Transcribe word for word the lines below from the line with "Some (Ok (dst_offset +" through the line with "that cannot be read. *)", ends included.

==== AVAILABLE DATA

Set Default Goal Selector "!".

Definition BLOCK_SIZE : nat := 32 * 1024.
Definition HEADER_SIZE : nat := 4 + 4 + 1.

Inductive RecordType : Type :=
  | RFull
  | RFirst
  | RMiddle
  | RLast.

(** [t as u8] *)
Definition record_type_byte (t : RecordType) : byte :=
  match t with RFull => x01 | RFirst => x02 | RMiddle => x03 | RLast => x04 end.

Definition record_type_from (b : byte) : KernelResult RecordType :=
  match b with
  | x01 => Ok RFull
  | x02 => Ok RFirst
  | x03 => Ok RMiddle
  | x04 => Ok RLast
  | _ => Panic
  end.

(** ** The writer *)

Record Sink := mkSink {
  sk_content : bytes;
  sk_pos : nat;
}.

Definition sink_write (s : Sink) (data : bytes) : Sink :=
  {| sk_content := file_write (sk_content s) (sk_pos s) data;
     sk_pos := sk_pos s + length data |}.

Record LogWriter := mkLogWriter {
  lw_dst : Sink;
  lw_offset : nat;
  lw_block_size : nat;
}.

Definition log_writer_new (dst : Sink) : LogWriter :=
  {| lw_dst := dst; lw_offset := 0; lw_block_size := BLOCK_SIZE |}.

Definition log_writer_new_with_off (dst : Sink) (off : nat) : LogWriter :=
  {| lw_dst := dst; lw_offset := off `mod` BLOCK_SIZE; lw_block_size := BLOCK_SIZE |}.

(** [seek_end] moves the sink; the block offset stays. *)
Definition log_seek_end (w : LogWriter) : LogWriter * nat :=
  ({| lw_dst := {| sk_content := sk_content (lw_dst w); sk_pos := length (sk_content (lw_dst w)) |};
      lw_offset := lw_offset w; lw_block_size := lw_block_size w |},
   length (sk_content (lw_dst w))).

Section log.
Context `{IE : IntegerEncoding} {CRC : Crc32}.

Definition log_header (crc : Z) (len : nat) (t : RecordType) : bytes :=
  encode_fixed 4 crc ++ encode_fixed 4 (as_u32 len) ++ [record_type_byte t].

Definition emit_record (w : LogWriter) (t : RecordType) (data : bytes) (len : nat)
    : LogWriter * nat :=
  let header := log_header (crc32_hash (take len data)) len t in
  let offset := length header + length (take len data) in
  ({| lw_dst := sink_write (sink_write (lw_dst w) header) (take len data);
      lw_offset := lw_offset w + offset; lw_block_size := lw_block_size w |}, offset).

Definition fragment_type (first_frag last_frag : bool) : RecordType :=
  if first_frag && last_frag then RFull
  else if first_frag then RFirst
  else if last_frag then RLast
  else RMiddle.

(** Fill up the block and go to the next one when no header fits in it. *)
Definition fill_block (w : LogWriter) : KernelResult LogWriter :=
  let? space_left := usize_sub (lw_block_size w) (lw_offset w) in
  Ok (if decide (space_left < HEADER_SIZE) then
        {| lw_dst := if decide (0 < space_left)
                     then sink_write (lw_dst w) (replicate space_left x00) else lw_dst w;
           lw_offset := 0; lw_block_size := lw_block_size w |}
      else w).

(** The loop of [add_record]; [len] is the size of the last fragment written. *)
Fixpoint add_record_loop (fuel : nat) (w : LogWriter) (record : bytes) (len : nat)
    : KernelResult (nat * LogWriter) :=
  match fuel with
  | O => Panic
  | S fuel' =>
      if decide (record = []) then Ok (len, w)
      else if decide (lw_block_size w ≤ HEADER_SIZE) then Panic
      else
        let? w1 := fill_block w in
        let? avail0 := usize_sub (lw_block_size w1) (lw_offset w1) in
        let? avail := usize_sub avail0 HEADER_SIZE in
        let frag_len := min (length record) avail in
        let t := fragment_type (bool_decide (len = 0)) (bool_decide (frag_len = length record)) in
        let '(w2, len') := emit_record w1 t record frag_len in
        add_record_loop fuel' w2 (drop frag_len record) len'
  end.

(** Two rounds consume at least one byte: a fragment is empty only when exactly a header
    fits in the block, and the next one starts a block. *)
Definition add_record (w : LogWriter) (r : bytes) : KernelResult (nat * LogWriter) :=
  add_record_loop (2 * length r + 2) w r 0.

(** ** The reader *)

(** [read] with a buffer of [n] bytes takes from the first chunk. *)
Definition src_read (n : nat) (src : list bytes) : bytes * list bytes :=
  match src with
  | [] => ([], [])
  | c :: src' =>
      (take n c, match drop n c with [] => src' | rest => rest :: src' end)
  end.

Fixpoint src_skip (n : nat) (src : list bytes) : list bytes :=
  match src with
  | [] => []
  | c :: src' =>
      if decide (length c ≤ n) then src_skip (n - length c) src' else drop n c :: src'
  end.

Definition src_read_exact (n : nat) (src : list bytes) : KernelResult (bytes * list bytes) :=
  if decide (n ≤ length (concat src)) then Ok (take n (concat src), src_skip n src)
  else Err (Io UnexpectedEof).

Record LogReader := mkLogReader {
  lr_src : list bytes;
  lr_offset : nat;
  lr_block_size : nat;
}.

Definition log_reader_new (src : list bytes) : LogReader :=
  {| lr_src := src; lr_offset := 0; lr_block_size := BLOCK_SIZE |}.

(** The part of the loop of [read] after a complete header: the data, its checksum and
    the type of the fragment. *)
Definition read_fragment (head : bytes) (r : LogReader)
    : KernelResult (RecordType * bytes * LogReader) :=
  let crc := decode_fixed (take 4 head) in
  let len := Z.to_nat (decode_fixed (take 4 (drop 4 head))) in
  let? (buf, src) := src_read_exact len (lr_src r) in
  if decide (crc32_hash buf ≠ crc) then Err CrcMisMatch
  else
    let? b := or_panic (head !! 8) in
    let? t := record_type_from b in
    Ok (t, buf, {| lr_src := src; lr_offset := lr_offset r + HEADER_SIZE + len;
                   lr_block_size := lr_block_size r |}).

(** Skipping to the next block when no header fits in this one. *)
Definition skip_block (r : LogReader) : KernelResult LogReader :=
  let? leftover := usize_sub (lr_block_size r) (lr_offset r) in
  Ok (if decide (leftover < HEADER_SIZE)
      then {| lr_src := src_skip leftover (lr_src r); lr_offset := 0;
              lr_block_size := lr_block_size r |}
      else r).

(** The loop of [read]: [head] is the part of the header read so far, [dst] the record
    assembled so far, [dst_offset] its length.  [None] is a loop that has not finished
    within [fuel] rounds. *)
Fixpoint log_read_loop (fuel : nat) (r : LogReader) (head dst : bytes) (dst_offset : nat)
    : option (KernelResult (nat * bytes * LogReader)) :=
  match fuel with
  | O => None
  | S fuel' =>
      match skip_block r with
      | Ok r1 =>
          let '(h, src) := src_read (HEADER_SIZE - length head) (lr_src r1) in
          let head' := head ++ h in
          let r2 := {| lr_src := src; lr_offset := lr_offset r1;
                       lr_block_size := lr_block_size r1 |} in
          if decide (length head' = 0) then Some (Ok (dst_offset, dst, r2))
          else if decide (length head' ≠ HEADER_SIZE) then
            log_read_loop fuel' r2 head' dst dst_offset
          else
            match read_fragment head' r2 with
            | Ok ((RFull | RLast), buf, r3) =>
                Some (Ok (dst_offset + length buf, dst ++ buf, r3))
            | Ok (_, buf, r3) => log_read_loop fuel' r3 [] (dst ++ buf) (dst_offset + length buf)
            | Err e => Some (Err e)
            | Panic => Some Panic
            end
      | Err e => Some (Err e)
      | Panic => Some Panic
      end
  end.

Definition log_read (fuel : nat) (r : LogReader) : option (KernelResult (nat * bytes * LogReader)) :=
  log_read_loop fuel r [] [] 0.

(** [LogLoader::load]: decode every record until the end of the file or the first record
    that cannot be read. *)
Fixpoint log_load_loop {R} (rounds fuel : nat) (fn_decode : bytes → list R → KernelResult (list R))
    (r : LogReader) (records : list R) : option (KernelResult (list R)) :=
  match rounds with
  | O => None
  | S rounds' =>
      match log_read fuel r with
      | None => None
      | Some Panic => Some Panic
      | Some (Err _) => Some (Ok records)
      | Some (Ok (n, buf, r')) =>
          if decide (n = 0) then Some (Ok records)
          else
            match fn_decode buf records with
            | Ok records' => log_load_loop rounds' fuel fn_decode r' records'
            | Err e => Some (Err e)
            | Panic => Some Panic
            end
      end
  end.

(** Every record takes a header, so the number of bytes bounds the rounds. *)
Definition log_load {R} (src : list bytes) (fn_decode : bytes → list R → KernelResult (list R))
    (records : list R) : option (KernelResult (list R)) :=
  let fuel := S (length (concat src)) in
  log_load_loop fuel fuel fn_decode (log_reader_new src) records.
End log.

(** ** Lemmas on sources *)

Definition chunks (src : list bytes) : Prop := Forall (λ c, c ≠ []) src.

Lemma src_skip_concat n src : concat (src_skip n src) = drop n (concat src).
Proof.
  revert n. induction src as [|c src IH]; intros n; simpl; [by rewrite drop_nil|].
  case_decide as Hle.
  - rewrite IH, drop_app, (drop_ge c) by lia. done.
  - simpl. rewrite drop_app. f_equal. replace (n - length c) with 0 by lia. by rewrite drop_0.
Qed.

========
==== AVAILABLE DATA

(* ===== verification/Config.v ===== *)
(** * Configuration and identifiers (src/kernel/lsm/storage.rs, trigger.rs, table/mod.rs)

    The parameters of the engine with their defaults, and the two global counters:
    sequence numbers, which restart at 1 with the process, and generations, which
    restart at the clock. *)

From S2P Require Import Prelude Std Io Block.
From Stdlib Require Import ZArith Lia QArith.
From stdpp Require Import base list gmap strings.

========

YOUR SOLUTION.
                Some (Ok (dst_offset + length buf, dst ++ buf, r3))
            | Ok (_, buf, r3) => log_read_loop fuel' r3 [] (dst ++ buf) (dst_offset + length buf)
            | Err e => Some (Err e)
            | Panic => Some Panic
            end
      | Err e => Some (Err e)
      | Panic => Some Panic
      end
  end.

Definition log_read (fuel : nat) (r : LogReader) : option (KernelResult (nat * bytes * LogReader)) :=
  log_read_loop fuel r [] [] 0.

(** [LogLoader::load]: decode every record until the end of the file or the first record
    that cannot be read. *)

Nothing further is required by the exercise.